Good lord - dd isn't school-age, yet, but is this normal? Do any of your schools participate in this?
http://www.washingtonpost.com/ac2/wp...nguage=printer
http://www.washingtonpost.com/ac2/wp...nguage=printer
Quote:
| Athanasas had no doubt that the students would say "Petco" in the days after the field trip. "By the weekend, at least 10 will be here with their families to show them what they got to see -- and to redeem the coupon" for free goldfish that each received. The Petco field trip is one of a growing number of activities that businesses offer to bring to schools. Knowing that schools are strapped, companies see an opportunity to offer a community service and marketing message at the same time. "That's where the kids are," said Tom Harris, vice president of sales and marketing for the National Theatre for Children, whose productions bring corporate-sponsored messages into elementary and middle schools. "It's a captive audience and in a world of where kids are torn between the Internet, IM [instant messaging], sports, TV and radio, school is the place where marketers can find them in an uncluttered environment." The business goes far beyond schools sharing profits from vending machines or selling naming rights to a stadium or cafeteria.
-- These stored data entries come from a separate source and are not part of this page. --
(* ===== verification/Printf.v ===== *)
(** Formatted output, printf.c. Every [putc] writes one byte; the model gives the bytes
    in order. [stack] are the words after the format on the stack, [str] the string at
    an address. *)

From S2P Require Import Prelude Bytes Ulib.

(** [digits] of [printint]. *)
Definition digits : list Z := [48; 49; 50; 51; 52; 53; 54; 55; 56; 57; 65; 66; 67; 68; 69; 70].

(** The [do] loop: the characters stored in [buf], which has room for sixteen. [None] is a store past its end
    or a digit outside of the table. *)
Fixpoint printint_loop (fuel : nat) (x base : Z) (buf : list Z) : option (list Z) :=
  match fuel with
  | O => None
  | S fuel =>
      if (16 <=? length buf)%nat then None
      else
        d ← digits !! Z.to_nat (x mod base);
        let buf := buf ++ [d] in
        if x / base =? 0 then Some buf else printint_loop fuel (x / base) base buf
  end.

(** A 32-bit word has at most 32 digits. *)
Definition printint (xx base : Z) (sgn : bool) : option (list Z) :=
  let neg := sgn && (xx <? 0) in
  let x := u32 (if neg then - xx else xx) in
  buf ← printint_loop 33 x base [];
  if neg then (if (16 <=? length buf)%nat then None else Some (reverse (buf ++ [45]))) else Some (reverse buf).

Section Printf.
Context (str : Z -> list Z) (stack : nat -> Z).

(** The bytes of ["(null)"]. *)
Definition null_string : list Z := [40; 110; 117; 108; 108; 41].

(** [state] is whether a percent sign was read; [ap] the index of the next argument. *)
Fixpoint printf_loop (fmt : list Z) (state : bool) (ap : nat) : option (list Z) :=
  match fmt with
  | [] => Some []
  | c :: fmt =>
      if negb state then
        if c =? 37 then printf_loop fmt true ap else cons c <$> printf_loop fmt false ap
      else if c =? 100 then
        out ← printint (s32 (stack ap)) 10 true; app out <$> printf_loop fmt false (S ap)
      else if (c =? 120) || (c =? 112) then
        out ← printint (s32 (stack ap)) 16 false; app out <$> printf_loop fmt false (S ap)
      else if c =? 115 then
        let s := stack ap in
        app (if s =? 0 then null_string else str s) <$> printf_loop fmt false (S ap)
      else if c =? 99 then cons (u8 (stack ap)) <$> printf_loop fmt false (S ap)
      else if c =? 37 then cons c <$> printf_loop fmt false ap
      else app [37; c] <$> printf_loop fmt false ap
  end.
Definition printf (fmt : list Z) : option (list Z) := printf_loop fmt false 0.
End Printf.

(** ** Specification *)

(** The value of a character as a digit. *)
Definition digit_value (c : Z) : Z := if c <=? 57 then c - 48 else c - 55.
Definition value (base : Z) (l : list Z) : Z := foldl (fun n c => n * base + digit_value c) 0 l.

Lemma digits_value i c : digits !! i = Some c -> digit_value c = Z.of_nat i /\ (i < 16)%nat.
Proof. intros Hi. do 16 (destruct i as [|i]; [simpl in Hi; injection Hi as <-; split; [done|lia]|]). done. Qed.

(** A digit in base [base], as it is printed. *)
Definition is_digit (base c : Z) : Prop := exists i, digits !! i = Some c /\ Z.of_nat i < base.

Lemma value_snoc base l c : value base (l ++ [c]) = value base l * base + digit_value c.
Proof. unfold value. by rewrite foldl_app. Qed.

(** The least significant digit comes first in the buffer. *)
Record printed (base x : Z) (k : nat) (ds : list Z) : Prop := {
  pr_value : value base (reverse ds) = x;
  pr_length : (1 <= length ds <= k)%nat;
  pr_digits : Forall (is_digit base) ds;
  pr_canon : last ds = Some 48 -> ds = [48];
}.

Lemma printint_loop_spec base fuel : 2 <= base <= 16 -> forall k x buf,
  (1 <= k <= fuel)%nat -> 0 <= x < base ^ Z.of_nat k -> (length buf + k <= 16)%nat ->
  exists ds, printint_loop fuel x base buf = Some (buf ++ ds) /\ printed base x k ds /\ (x <> 0 -> last ds <> Some 48).
Proof.
  intros Hb. induction fuel as [|fuel IH]; intros k x buf Hk Hx Hl; [lia|]. cbn [printint_loop].
  rewrite (proj2 (Nat.leb_gt _ _)) by lia. pose proof (Z.mod_pos_bound x base ltac:(lia)) as Hm.
  destruct (lookup_lt_is_Some_2 digits (Z.to_nat (x mod base))) as [d Hd]; [simpl; lia|]. rewrite Hd. cbn [mbind option_bind].
  destruct (digits_value _ _ Hd) as [Hv _]. rewrite Z2Nat.id in Hv by lia.
  assert (is_digit base d) as Hdig by (exists (Z.to_nat (x mod base)); rewrite Z2Nat.id by lia; split; [done|lia]).
  pose proof (Z.div_mod x base ltac:(lia)) as Hdm. destruct (Z.eqb_spec (x / base) 0) as [H0|H0].
  - exists [d]. assert (value base (reverse [d]) = x) as Hval by (unfold value; simpl; rewrite Hv; lia). split; [done|]. split.
    + split; [done|simpl; lia|by constructor|]. by intros [= ->].
    + intros Hx0 [= ->]. apply Hx0. unfold digit_value in Hv. simpl in Hv. lia.
  - destruct k as [|[|k]]; [lia| |].
    { rewrite Z.pow_1_r in Hx. rewrite (Z.div_small x base) in H0 by lia. done. }
    assert (0 <= x / base < base ^ Z.of_nat (S k)) as Hx'.
    { split; [apply Z.div_pos; lia|]. apply Z.div_lt_upper_bound; [lia|]. rewrite <- Z.pow_succ_r by lia. rewrite <- Nat2Z.inj_succ. lia. }
    destruct (IH (S k) (x / base) (buf ++ [d])) as (ds & He & [Hval Hlen Hds Hcan] & Hlast); [lia|done|rewrite length_app; simpl; lia|].
    exists (d :: ds). rewrite He, <- app_assoc. split; [done|]. destruct ds as [|e ds]; [simpl in Hlen; lia|]. split.
    + split; [|simpl in *; lia|by constructor|].
      * rewrite reverse_cons, value_snoc, Hval, Hv. lia.
      * intros Hl48. rewrite last_cons_cons in Hl48. by destruct Hlast.
    + intros _ Hl48. rewrite last_cons_cons in Hl48. by destruct Hlast.
Qed.

(** The printed form of [x]: the digits without leading zeros. *)
Definition numeral (base x : Z) (ds : list Z) : Prop :=
  value base ds = x /\ Forall (is_digit base) ds /\ ds <> [] /\ (head ds = Some 48 -> ds = [48]).

Lemma printed_numeral base x k ds : printed base x k ds -> numeral base x (reverse ds).
Proof.
  intros [Hv Hl Hd Hc]. split_and!; [done|by apply Forall_reverse| |].
  - intros Hn. apply (f_equal length) in Hn. rewrite length_reverse in Hn. simpl in Hn. lia.
  - rewrite head_reverse. intros Hh. by rewrite (Hc Hh).
Qed.

(** Ten digits are enough for a word. *)
Lemma printint_word base x :
  base = 10 \/ base = 16 -> 0 <= x < 4294967296 -> exists ds, printint_loop 33 x base [] = Some ds /\ printed base x 10 ds.
Proof.
  intros Hb Hx. destruct (printint_loop_spec base 33 ltac:(lia) 10 x []) as (ds & He & Hp & _); [lia| |simpl; lia|by exists ds].
  destruct Hb as [-> | ->]; [change (10 ^ Z.of_nat 10) with 10000000000|change (16 ^ Z.of_nat 10) with 1099511627776]; lia.
Qed.

(** [printint] in base 10 or 16 prints, for every 32-bit argument, the digits of the number without
    leading zeros, after a minus sign if it is to be signed and is negative, the most negative number
    included. The buffer of sixteen characters is large enough. *)
Theorem printint_prints xx base sgn :
  base = 10 \/ base = 16 -> -2147483648 <= xx < 2147483648 ->
  exists ds, numeral base (if sgn && (xx <? 0) then - xx else u32 xx) ds /\
    printint xx base sgn = Some ((if sgn && (xx <? 0) then [45] else []) ++ ds).
Proof.
  intros Hb Hx. unfold printint. set (neg := sgn && (xx <? 0)).
  assert (u32 (if neg then - xx else xx) = (if neg then - xx else u32 xx)) as ->.
  { destruct neg eqn:Hn; [|done]. unfold neg in Hn. apply andb_true_iff in Hn as [_ Hn%Z.ltb_lt]. apply u32_small. lia. }
  set (x := if neg then - xx else u32 xx). assert (0 <= x < 4294967296) as Hx'.
  { unfold x. destruct neg eqn:Hn; [|apply u32_range]. unfold neg in Hn. apply andb_true_iff in Hn as [_ Hn%Z.ltb_lt]. lia. }
  destruct (printint_word base x Hb Hx') as (ds & He & Hp). rewrite He.
  exists (reverse ds). split; [by eapply printed_numeral|]. cbn [mbind option_bind app]. destruct neg; [|done].
  destruct Hp as [_ Hl _ _]. rewrite (proj2 (Nat.leb_gt _ _)) by lia. by rewrite reverse_app.
Qed.

Lemma printint_prints_witness : exists ds, numeral 10 2147483648 ds /\ printint (-2147483648) 10 true = Some (45 :: ds).
Proof. apply (printint_prints (-2147483648) 10 true); [left; reflexivity|lia]. Defined.

Lemma is_digit_10 c : is_digit 10 c -> digit c = true /\ digit_value c = c - 48.
Proof.
  intros (i & Hi & Hlt). destruct (digits_value i c Hi) as [Hv _]. unfold digit_value in *.
  do 10 (destruct i as [|i]; [simpl in Hi; injection Hi as <-; done|]). lia.
Qed.

Lemma value_decimal l : Forall (is_digit 10) l -> value 10 l = decimal l.
Proof.
  unfold value, decimal. generalize 0. induction l as [|c l IH]; intros n Hl; [done|]. apply Forall_cons in Hl as [Hc Hl]. simpl.
  destruct (is_digit_10 c Hc) as [_ ->]. by apply IH.
Qed.

(** What [printint] prints for a number that is not negative, [atoi] reads back, whatever follows that is not a digit. *)
Theorem printint_atoi xx c rest :
  0 <= xx < 2147483648 -> digit c = false ->
  exists out, printint xx 10 true = Some out /\ atoi (out ++ c :: rest) = Some xx.
Proof.
  intros Hx Hc. destruct (printint_word 10 xx ltac:(by left) ltac:(lia)) as (ds & He & Hp).
  destruct (printed_numeral _ _ _ _ Hp) as (Hv & Hd & _). exists (reverse ds). split.
  { unfold printint. rewrite (proj2 (Z.ltb_ge xx 0)) by lia. cbn [andb]. by rewrite u32_small, He by lia. }
  rewrite (value_decimal _ Hd) in Hv. rewrite <- Hv. apply atoi_decimal; [|lia| |done].
  - eapply Forall_impl; [exact Hd|]. intros d Hdd. by apply is_digit_10.
  - by intros d r [= <- _].
Qed.

Lemma printint_atoi_witness : exists out, printint 1234567890 10 true = Some out /\ atoi (out ++ [0]) = Some 1234567890.
Proof. apply (printint_atoi 1234567890 0 []); [lia|reflexivity]. Defined.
An industry of subcontractors, such as the Field Trip Factory of Chicago, which set up the Arnold school's trip, has been created to help corporate America get brand names and messages into the classroom. |







). I have worked for a non-profit organisation that had to sell it's soul in order to get funding. Big corporations especially wanted to fund programs for kids but they had to get their name and product in front of the kids. They would not give money just as good citizens, there had to be something in it for them, ie they had to be able to market directly to the kids. And as a result our priorities were to please the funders and not to educate the kids. It's diabolical and scares the sh!t out of me.